• DESCRIPTION OF THE TASK
Which lines of the data contain the string "loop"? Copy every one of them.

(Saved data entries)
**********

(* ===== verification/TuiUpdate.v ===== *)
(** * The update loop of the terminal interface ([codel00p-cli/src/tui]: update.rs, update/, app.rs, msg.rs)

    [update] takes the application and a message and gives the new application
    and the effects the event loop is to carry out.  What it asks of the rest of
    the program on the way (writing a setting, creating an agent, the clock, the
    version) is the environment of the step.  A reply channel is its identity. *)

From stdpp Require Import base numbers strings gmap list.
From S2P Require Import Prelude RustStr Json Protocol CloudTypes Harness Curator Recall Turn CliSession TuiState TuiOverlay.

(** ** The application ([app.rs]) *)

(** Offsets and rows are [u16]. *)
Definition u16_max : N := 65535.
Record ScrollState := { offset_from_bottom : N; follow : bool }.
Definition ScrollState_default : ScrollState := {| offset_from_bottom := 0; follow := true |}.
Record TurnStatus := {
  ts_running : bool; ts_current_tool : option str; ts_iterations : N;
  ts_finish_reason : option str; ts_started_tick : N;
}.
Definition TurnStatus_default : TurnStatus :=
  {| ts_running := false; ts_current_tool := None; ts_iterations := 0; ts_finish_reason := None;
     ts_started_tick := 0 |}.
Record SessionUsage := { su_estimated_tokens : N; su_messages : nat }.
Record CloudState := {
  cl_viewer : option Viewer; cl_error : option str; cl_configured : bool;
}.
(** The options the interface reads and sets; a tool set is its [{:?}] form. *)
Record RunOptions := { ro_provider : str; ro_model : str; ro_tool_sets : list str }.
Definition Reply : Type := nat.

**********

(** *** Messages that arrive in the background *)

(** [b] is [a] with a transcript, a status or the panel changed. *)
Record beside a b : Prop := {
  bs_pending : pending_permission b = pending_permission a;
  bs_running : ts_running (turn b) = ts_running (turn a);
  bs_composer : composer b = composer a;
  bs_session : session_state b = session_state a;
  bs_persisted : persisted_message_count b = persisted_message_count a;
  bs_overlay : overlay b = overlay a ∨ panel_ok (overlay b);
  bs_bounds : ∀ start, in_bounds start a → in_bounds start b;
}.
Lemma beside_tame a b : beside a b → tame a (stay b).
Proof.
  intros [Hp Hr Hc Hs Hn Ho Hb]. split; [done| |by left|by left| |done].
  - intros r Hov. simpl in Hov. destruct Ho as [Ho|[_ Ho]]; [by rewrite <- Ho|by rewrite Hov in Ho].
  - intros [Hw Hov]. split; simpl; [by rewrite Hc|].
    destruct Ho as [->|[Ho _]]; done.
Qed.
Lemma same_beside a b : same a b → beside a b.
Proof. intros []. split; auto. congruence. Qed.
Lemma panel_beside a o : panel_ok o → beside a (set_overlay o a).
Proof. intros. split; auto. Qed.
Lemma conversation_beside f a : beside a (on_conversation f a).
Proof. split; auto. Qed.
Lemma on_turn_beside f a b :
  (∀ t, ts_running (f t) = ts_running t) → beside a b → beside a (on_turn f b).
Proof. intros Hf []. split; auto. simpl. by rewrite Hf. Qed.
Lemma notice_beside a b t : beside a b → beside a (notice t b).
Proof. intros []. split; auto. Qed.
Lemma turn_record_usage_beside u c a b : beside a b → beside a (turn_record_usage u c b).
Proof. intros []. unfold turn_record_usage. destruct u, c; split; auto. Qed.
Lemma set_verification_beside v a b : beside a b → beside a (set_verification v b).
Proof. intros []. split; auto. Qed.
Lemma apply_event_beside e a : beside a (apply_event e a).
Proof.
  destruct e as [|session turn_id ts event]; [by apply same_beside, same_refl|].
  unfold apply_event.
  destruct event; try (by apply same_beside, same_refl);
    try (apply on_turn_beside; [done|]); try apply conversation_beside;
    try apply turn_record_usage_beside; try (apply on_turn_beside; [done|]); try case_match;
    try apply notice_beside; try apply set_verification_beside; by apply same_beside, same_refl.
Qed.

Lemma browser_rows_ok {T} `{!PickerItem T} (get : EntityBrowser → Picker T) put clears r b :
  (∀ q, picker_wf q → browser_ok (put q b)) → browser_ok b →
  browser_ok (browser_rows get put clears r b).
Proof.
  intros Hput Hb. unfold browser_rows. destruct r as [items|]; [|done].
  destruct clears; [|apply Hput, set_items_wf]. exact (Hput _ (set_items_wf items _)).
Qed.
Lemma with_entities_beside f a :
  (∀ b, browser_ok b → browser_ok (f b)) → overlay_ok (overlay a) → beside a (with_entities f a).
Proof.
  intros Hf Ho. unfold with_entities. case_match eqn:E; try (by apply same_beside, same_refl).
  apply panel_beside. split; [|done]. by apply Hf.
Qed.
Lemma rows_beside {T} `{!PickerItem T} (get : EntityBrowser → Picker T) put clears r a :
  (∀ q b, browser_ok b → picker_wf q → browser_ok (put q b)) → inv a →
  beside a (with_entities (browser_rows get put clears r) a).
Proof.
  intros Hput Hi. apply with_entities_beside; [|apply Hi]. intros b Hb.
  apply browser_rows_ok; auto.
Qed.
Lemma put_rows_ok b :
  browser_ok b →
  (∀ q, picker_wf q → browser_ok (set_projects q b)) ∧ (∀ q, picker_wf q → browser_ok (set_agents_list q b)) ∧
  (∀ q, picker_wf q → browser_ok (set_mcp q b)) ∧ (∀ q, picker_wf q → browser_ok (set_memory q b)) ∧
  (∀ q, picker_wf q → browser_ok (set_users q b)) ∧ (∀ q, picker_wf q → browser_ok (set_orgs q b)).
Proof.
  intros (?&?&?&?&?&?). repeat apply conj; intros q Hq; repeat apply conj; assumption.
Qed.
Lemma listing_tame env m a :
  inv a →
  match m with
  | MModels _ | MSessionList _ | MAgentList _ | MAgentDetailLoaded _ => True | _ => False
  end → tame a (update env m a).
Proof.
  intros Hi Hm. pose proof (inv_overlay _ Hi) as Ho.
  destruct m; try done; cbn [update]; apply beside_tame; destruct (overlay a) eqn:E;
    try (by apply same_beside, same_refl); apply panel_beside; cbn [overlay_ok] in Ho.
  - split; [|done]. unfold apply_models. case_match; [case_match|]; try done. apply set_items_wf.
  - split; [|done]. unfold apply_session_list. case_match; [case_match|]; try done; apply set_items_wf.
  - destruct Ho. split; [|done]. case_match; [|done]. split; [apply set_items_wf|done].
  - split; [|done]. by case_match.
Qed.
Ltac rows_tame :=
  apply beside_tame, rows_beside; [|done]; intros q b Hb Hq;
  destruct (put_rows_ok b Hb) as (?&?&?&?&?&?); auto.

**********

• RESULT FOR THIS TASK
(** * The update loop of the terminal interface ([codel00p-cli/src/tui]: update.rs, update/, app.rs, msg.rs)
    and the effects the event loop is to carry out.  What it asks of the rest of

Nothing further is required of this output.